Paul Ryan is the opponent of another law called the Dodd-Frank Act, which was put into place after the crash of 2008. He is particularly opposed to one of its provisions, a favorite of Henry Paulson, ex-chairman of Goldman Sachs and Secretary of the U.S. Treasury under G.W. Bush. This part of the law allows the government to intervene and dismantle a bank so that its collapse does not drag down the rest of the country’s economy. Paulson said that he would have liked to have such a law when Lehman Brothers threatened to collapse. Ryan is opposed to this mechanism called “resolution authority,” under the pretext that it would lead to, once again, the intervention of the state. What’s really interesting is that the same Paul Ryan voted for government intervention on a massive scale by voting (and encouraging others to vote) for the bailout called the Troubled Asset Relief Program. This law, proposed by Bush, gave the government $700 million to support banks and financial institutions by buying some of their toxic assets.

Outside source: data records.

(** ** A turn of the loop *)

Section turn.
Context {St : Type} `{!Lwip St, !LwipLaws St, !LwipUdp St, !LwipTcpAddr St}.
Context `{!LwipNetif (world St go_state)}.
Context (backs : ptr -> option (cs_callback St go_state)).
Context (go_cs_ : go_cs_callback St go_state) (Event : option (Handler St)).
(** What the main programs put into the table. *)
Context (Halloc : g_pbuf_alloc go_cs_ = Some (fun len => lift (pbuf_alloc len))).
Context (Htake : g_pbuf_take go_cs_ = Some (fun p buf len => lift (pbuf_take p buf len))).
Context (Hproc : g_netif_proc go_cs_ = Some (cs_netif_proc backs)).
Implicit Types (w : world St go_state).
Abbreviation vw w := (view (lw w)).

(** [go_input_h] as the layer calls it. *)
Definition input_h := go_cs_input_h (GoExports0 := go_exports (Some go_cs_) Event).

(** [go_cs_pbuf_take] copies as many bytes as the buffers have, which is what was
    asked of [pbuf_alloc]. *)
Lemma alloc_take_len buf len w :
  0 <= len ->
  (o ← lift (pbuf_alloc len);
   match o with
   | Some p => go_cs_pbuf_take (Some go_cs_) p buf
   | None => mret tt
   end;; mret (o, len)) w =
  (o ← lift (pbuf_alloc len);
   match o with
   | None => mret (None, len)
   | Some p => _ ← lift (pbuf_take p buf len); mret (Some p, len)
   end) w.
Proof.
  intros Hlen. pose proof (pbuf_alloc_law (lw w) len Hlen) as Hlaw. unfold wpf in Hlaw.
  unfold mbind, M_bind, lift. destruct (pbuf_alloc len (lw w)) as [[o s]|]; [|done].
  destruct o as [p|]; [|done]. destruct Hlaw as (cs & m & Hs & Ho & Hh & Hl & _).
  unfold go_cs_pbuf_take, member, deref, mbind, M_bind, mret, M_ret, lift. rewrite Htake.
  assert (Htl : pbuf_tot_len p s = Ok (len, s))
    by (rewrite <- Hl; apply pbuf_tot_len_law; [rewrite Hs; exact Ho|exact Hh]).
  cbn. rewrite Htl. unfold lift. cbn. by destruct (pbuf_take p buf len s) as [[? ?]|].
Qed.

(** The first queue holds [i] and then [l], the second one is empty. *)
Definition input_ready (i : bytes) (l : list bytes) (g : go_state) : Prop :=
  c_buf (inputQueue g) = i :: l /\ inputQueue2 g = make_chan QUEUE.

(** The binding after a packet has left it. *)
Definition input_done (l : list bytes) (g : go_state) : go_state :=
  set_inputQueue (Chan (c_cap (inputQueue g)) l (c_closed (inputQueue g))) g.

Lemma forward_input_run i l g :
  input_ready i l g ->
  forward_input g = Ok (tt, set_inputQueue2 (Chan QUEUE [i] false) (input_done l g)).
Proof.
  intros [Hb H2]. unfold forward_input.
  erewrite bind_Ok; [|unfold on_inputQueue, zoom, chan_recv; by rewrite Hb].
  erewrite bind_Ok by done. unfold on_inputQueue2, zoom. cbn [inputQueue2 set_inputQueue].
  by rewrite H2.
Qed.

(** [go_input_h] on the packet [i]: its bytes in a new chain, unless lwIP has no
    buffer; in both cases its length, and the second queue is empty again. *)
Lemma input_h_run arg n i l g w :
  app w = set_inputQueue2 (Chan QUEUE [i] false) (input_done l g) ->
  inputQueue2 g = make_chan QUEUE -> i <> [] -> Z.of_nat (length i) < 2 ^ 16 ->
  exists o s, input_h arg n 0 w =
      Ok ((o, Z.of_nat (length i)), with_lw s (with_app (input_done l g) w)) /\
    match o with
    | Some p => exists cs, filled (vw w) (view s) p i cs
    | None => view s = vw w
    end.
Proof.
  intros Ha H2 Hi Hlen.
  set (len := Z.of_nat (length i)) in *.
  set (w1 := with_app (input_done l g) w).
  assert (Hrun : input_h arg n 0 w =
    (o ← lift (pbuf_alloc len);
     match o with
     | Some p => go_cs_pbuf_take (Some go_cs_) p i
     | None => mret tt
     end;; mret (o, len)) w1).
  { unfold input_h, go_cs_input_h. cbn -[go_cs_pbuf_alloc go_cs_pbuf_take].
    unfold GoBind.go_input_h. erewrite bind_Ok by done. rewrite Ha.
    cbn -[go_cs_pbuf_alloc go_cs_pbuf_take].
    erewrite bind_Ok by (unfold go, zoom; rewrite Ha; done).
    destruct i as [|x i]; [done|]. fold len. rewrite (wrap_u_small 16) by (unfold len; lia).
    replace (with_app _ w) with w1.
    2: { unfold w1. f_equal. destruct g; cbn in H2; by subst. }
    unfold go_cs_pbuf_alloc, member, deref, mbind, M_bind, mret, M_ret. by rewrite Halloc. }
  rewrite Hrun, alloc_take_len by (unfold len; lia).
  cut (wp (o ← lift (pbuf_alloc len);
     match o with
     | None => mret (None, len)
     | Some p => _ ← lift (pbuf_take p i len); mret (Some p, len)
     end) w1 (fun r w' => r.2 = len /\ exists s, w' = with_lw s w1 /\
       match r.1 with
       | Some p => exists cs, filled (vw w) (view s) p i cs
       | None => view s = vw w
       end)).
  - intros ([o n'] & w' & -> & Hn & s & -> & Hp)%wp_Ok. cbn in Hn, Hp. subst n'.
    by exists o, s.
  - apply wp_alloc_take; [unfold len; lia|unfold len; lia| |].
    + intros s Hs. apply wp_ret. split; [done|]. by exists s.
    + intros p cs s Hf. apply wp_ret. split; [done|]. exists s. split; [done|]. exists cs.
      by rewrite firstn_all2 in Hf by (unfold len; lia).
Qed.

(** C27: A packet goes through Go once: the turn of the loop for the packet [i] is
    [cs_netif_proc] handing to lwIP a fresh chain of buffers with exactly the bytes
    of [i], whose number is added to the octets received; or, when lwIP has no
    buffer, a discard, with nothing left allocated.  In both cases the packet has
    left the first queue and the second queue is empty again. *)
Theorem go_input_turn n x b cb i l w :
  input_ready i l (app w) -> i <> [] -> Z.of_nat (length i) < 2 ^ 16 ->
  netifs w !! n = Some x -> n_state x = Some b -> backs b = Some cb ->
  cb_input cb = Some input_h ->
  exists o s,
    let x' := mib2_ifinoctets (Z.of_nat (length i)) x in
    let w' := with_lw s (with_app (input_done l (app w)) w) in
    match o with
    | Some p => exists cs, filled (vw w) (view s) p i cs
    | None => view s = vw w
    end /\
    proc_turn (Some go_cs_) n CaseInput w =
      (match o with
       | Some p =>
           err ← netif_input p n;
           if decide (err <> ERR_OK) then _ ← lift (pbuf_free p); mret tt else mret tt
       | None => netif_set n (mib2_ifindiscards 1);; link_recv_inc
       end;; netif_poll_all) (upd_netif n x' w').
Proof.
  intros Hr Hi Hlen Hx Hb Hcb Hin.
  set (w0 := with_app (set_inputQueue2 (Chan QUEUE [i] false) (input_done l (app w))) w).
  destruct (input_h_run (cb_state cb) n i l (app w) w0 eq_refl (proj2 Hr) Hi Hlen)
    as (o & s & Hrun & Hp).
  exists o, s. cbn zeta. split; [done|].
  assert (Hturn : proc_turn (Some go_cs_) n CaseInput w = cs_netif_proc backs n w0).
  { unfold proc_turn. erewrite bind_Ok.
    2: { unfold go, zoom. by rewrite (forward_input_run _ _ _ Hr). }
    unfold go_cs_netif_proc, member, deref, mbind, M_bind, mret, M_ret. by rewrite Hproc. }
  pose proof (low_level_input_run backs n x b cb input_h w0 o _ _ x Hx Hb Hcb Hin Hrun Hx)
    as Hlow. cbn zeta in Hlow.
  rewrite Hturn. unfold cs_netif_proc, cs_netif_input.
  set (wx := upd_netif n _ (with_lw s (with_app _ w))).
  change (with_app (input_done l (app w)) w0) with (with_app (input_done l (app w)) w) in Hlow.
  fold wx in Hlow. destruct o as [p|].
  - unfold mbind, M_bind. by rewrite Hlow.
  - assert (Hset : netif_set n (mib2_ifindiscards 1) wx =
      Ok (tt, upd_netif n (mib2_ifindiscards 1 (mib2_ifinoctets (Z.of_nat (length i)) x)) wx))
      by (apply netif_set_run; cbn; apply lookup_insert_eq).
    unfold mbind, M_bind. by rewrite Hlow, Hset.
Qed.
End turn.

(** ** The two goroutines *)

(** Where [go_netif_read] is: before [go_cs_input]; with a packet to queue;
    returned. *)
Inductive reader_pc : Type :=
| RdInput
| RdQueue (i : bytes)
| RdEnd.

(** Where [go_netif_proc] is: in its [select]; before a packet goes into the second
    queue; in [go_cs_netif_proc], before [go_input_h]; behind that, in lwIP and
    the callbacks that it makes, or in another case of the [select], where it may
    stay for ever. *)
Inductive input_pc : Type :=
| InSelect
| InForward (i : bytes)
| InInput
| InOther.

#[export] Instance input_pc_eq_dec : EqDecision input_pc.
Proof. solve_decision. Defined.

(** Ghosts: the packets that came from the device, and those that [go_input_h]
    gave to C. *)
Record input_sys : Type := InputSys {
  in_gst : go_state;
  in_reader : reader_pc;
  in_proc : input_pc;
  in_read : list bytes;
  in_given : list bytes
}.

(** What happens next: the device gives a packet, or nothing, on which
    [go_netif_read] ends; the reader queues its packet; the loop takes the case of
    [inputQueue], or another one; it goes on with a packet; it comes back to the
    [select]; other code changes anything but the two queues. *)
Inductive input_act : Type :=
| ActDevice (i : bytes)
| ActQueue
| ActTake
| ActLeave
| ActProc
| ActReturn
| ActOther (g : go_state).

(** The receive in [go_input_h]; the [default] of its [select] gives nothing. *)
Definition give_input : G (list bytes) :=
  g ← gets id;
  if chan_ready (inputQueue2 g) then
    i ← on_inputQueue2 chan_recv; mret (match i with Some i => [i] | None => [] end)
  else mret [].

(** The receive of the [select]. *)
Definition take_input : G bytes := r ← on_inputQueue chan_recv; deref r.

Definition input_move (a : input_act) (w : input_sys) : outcome input_sys :=
  let '(InputSys g r c rd gv) := w in
  match a with
  | ActDevice i =>
      match r, i with
      | RdInput, [] => Ok (InputSys g RdEnd c rd gv)
      | RdInput, _ :: _ => Ok (InputSys g (RdQueue i) c (rd ++ [i]) gv)
      | _, _ => Fault Blocked
      end
  | ActQueue =>
      match r with
      | RdQueue i =>
          match on_inputQueue (chan_send i) g with
          | Ok (_, g') => Ok (InputSys g' RdInput c rd gv)
          | Fault f => Fault f
          end
      | _ => Fault Blocked
      end
  | ActTake =>
      match c with
      | InSelect =>
          match take_input g with
          | Ok (i, g') => Ok (InputSys g' r (InForward i) rd gv)
          | Fault f => Fault f
          end
      | _ => Fault Blocked
      end
  | ActLeave =>
      match c with
      | InSelect => Ok (InputSys g r InOther rd gv)
      | _ => Fault Blocked
      end
  | ActReturn =>
      match c with
      | InOther => Ok (InputSys g r InSelect rd gv)
      | _ => Fault Blocked
      end
  | ActProc =>
      match c with
      | InSelect | InOther => Fault Blocked
      | InForward i =>
          match on_inputQueue2 (chan_send i) g with
          | Ok (_, g') => Ok (InputSys g' r InInput rd gv)
          | Fault f => Fault f
          end
      | InInput =>
          match give_input g with
          | Ok (i, g') => Ok (InputSys g' r InOther rd (gv ++ i))
          | Fault f => Fault f
          end
      end
  | ActOther (GoState ps bs ts us _ _ rq sq cq rn) =>
      Ok (InputSys (GoState ps bs ts us (inputQueue g) (inputQueue2 g) rq sq cq rn)
            r c rd gv)
  end.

Finally, Paul Ryan found himself, once again, opposed to Wall Street on the issue of government debt. He said that he was willing to let the United States fail to meet its obligations to force the White House to accept additional budget cuts — a position contrary to that of Wall Street. Indeed, the question of debt has made markets too nervous and unpredictable, and unpredictability is a quality that is not particularly appreciated by the financial community. American citizens will soon realize that Paul Ryan is not only an extremist, but also, according to the American expression, a “loose cannon,” which does considerable damage.